### Assignment
Nothing in the records may be dropped or altered when you repeat them.

Dataset entries
+++++
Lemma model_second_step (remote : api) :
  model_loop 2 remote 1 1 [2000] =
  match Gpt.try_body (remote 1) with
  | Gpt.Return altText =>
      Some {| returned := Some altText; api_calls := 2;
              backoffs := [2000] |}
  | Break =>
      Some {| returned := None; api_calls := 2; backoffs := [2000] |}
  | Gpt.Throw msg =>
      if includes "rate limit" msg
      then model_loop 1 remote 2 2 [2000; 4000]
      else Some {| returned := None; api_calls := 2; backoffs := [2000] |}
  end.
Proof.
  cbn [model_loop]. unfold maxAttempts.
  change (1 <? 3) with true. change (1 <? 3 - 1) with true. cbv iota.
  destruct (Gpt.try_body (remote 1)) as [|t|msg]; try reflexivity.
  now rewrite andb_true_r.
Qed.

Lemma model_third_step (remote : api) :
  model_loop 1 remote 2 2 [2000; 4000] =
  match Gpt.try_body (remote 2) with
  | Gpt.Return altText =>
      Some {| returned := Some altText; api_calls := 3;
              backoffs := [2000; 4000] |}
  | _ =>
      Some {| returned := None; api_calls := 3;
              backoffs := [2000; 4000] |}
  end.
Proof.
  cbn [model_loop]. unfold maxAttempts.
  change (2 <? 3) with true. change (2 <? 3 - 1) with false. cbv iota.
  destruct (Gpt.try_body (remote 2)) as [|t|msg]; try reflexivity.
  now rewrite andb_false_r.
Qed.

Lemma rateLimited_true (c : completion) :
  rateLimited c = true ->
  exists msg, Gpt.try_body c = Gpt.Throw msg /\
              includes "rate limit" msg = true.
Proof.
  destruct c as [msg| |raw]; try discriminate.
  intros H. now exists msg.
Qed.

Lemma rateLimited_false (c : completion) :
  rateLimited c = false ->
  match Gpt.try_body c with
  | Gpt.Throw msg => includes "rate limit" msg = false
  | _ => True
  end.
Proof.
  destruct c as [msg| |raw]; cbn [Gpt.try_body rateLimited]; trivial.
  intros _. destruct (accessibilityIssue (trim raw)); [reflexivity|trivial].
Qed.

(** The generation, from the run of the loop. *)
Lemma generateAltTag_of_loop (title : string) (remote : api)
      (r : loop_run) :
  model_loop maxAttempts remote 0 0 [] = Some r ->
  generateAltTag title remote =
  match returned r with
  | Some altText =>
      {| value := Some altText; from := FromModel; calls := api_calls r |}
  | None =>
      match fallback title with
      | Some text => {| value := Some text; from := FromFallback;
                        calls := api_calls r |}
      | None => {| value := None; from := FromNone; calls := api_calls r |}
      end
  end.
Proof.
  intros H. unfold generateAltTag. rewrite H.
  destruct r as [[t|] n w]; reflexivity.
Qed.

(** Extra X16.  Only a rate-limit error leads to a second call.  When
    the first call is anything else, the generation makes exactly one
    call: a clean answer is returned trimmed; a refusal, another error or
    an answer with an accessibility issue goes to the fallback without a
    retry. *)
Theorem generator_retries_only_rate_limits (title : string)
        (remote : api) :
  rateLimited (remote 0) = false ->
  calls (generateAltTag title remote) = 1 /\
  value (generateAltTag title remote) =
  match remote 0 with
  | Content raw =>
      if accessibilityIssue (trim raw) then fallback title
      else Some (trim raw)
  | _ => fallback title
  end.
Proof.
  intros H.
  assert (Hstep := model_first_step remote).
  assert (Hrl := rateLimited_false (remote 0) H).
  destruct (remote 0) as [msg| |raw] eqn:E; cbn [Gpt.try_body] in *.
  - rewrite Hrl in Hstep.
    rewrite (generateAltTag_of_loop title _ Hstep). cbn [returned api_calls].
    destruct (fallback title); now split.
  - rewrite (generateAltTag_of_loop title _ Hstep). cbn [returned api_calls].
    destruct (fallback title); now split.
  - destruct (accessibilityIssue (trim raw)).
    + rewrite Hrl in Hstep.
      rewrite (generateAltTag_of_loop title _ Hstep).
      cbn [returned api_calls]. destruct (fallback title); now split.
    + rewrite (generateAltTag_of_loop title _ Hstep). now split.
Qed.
+++++
### Exercise solution
Lemma model_second_step (remote : api) :
  model_loop 2 remote 1 1 [2000] =
  match Gpt.try_body (remote 1) with
  | Gpt.Return altText =>
      Some {| returned := Some altText; api_calls := 2;
              backoffs := [2000] |}
  | Break =>
      Some {| returned := None; api_calls := 2; backoffs := [2000] |}
  | Gpt.Throw msg =>
      if includes "rate limit" msg
      then model_loop 1 remote 2 2 [2000; 4000]
      else Some {| returned := None; api_calls := 2; backoffs := [2000] |}
  end.
Proof.
  cbn [model_loop]. unfold maxAttempts.
  change (1 <? 3) with true. change (1 <? 3 - 1) with true. cbv iota.
  destruct (Gpt.try_body (remote 1)) as [|t|msg]; try reflexivity.
  now rewrite andb_true_r.
Qed.

Lemma model_third_step (remote : api) :
  model_loop 1 remote 2 2 [2000; 4000] =
  match Gpt.try_body (remote 2) with
  | Gpt.Return altText =>
      Some {| returned := Some altText; api_calls := 3;
              backoffs := [2000; 4000] |}
  | _ =>
      Some {| returned := None; api_calls := 3;
              backoffs := [2000; 4000] |}
  end.
Proof.
  cbn [model_loop]. unfold maxAttempts.
  change (2 <? 3) with true. change (2 <? 3 - 1) with false. cbv iota.
  destruct (Gpt.try_body (remote 2)) as [|t|msg]; try reflexivity.
  now rewrite andb_false_r.
Qed.

Lemma rateLimited_true (c : completion) :
  rateLimited c = true ->
  exists msg, Gpt.try_body c = Gpt.Throw msg /\
              includes "rate limit" msg = true.
Proof.
  destruct c as [msg| |raw]; try discriminate.
  intros H. now exists msg.
Qed.

Lemma rateLimited_false (c : completion) :
  rateLimited c = false ->
  match Gpt.try_body c with
  | Gpt.Throw msg => includes "rate limit" msg = false
  | _ => True
  end.
Proof.
  destruct c as [msg| |raw]; cbn [Gpt.try_body rateLimited]; trivial.
  intros _. destruct (accessibilityIssue (trim raw)); [reflexivity|trivial].
Qed.

(** The generation, from the run of the loop. *)
Lemma generateAltTag_of_loop (title : string) (remote : api)
      (r : loop_run) :
  model_loop maxAttempts remote 0 0 [] = Some r ->
  generateAltTag title remote =
  match returned r with
  | Some altText =>
      {| value := Some altText; from := FromModel; calls := api_calls r |}
  | None =>
      match fallback title with
      | Some text => {| value := Some text; from := FromFallback;
                        calls := api_calls r |}
      | None => {| value := None; from := FromNone; calls := api_calls r |}
      end
  end.
Proof.
  intros H. unfold generateAltTag. rewrite H.
  destruct r as [[t|] n w]; reflexivity.
Qed.

(** Extra X16.  Only a rate-limit error leads to a second call.  When
    the first call is anything else, the generation makes exactly one
    call: a clean answer is returned trimmed; a refusal, another error or
    an answer with an accessibility issue goes to the fallback without a
    retry. *)
Theorem generator_retries_only_rate_limits (title : string)
        (remote : api) :
  rateLimited (remote 0) = false ->
  calls (generateAltTag title remote) = 1 /\
  value (generateAltTag title remote) =
  match remote 0 with
  | Content raw =>
      if accessibilityIssue (trim raw) then fallback title
      else Some (trim raw)
  | _ => fallback title
  end.
Proof.
  intros H.
  assert (Hstep := model_first_step remote).
  assert (Hrl := rateLimited_false (remote 0) H).
  destruct (remote 0) as [msg| |raw] eqn:E; cbn [Gpt.try_body] in *.
  - rewrite Hrl in Hstep.
    rewrite (generateAltTag_of_loop title _ Hstep). cbn [returned api_calls].
    destruct (fallback title); now split.
  - rewrite (generateAltTag_of_loop title _ Hstep). cbn [returned api_calls].
    destruct (fallback title); now split.
  - destruct (accessibilityIssue (trim raw)).
    + rewrite Hrl in Hstep.
      rewrite (generateAltTag_of_loop title _ Hstep).
      cbn [returned api_calls]. destruct (fallback title); now split.
    + rewrite (generateAltTag_of_loop title _ Hstep). now split.
Qed.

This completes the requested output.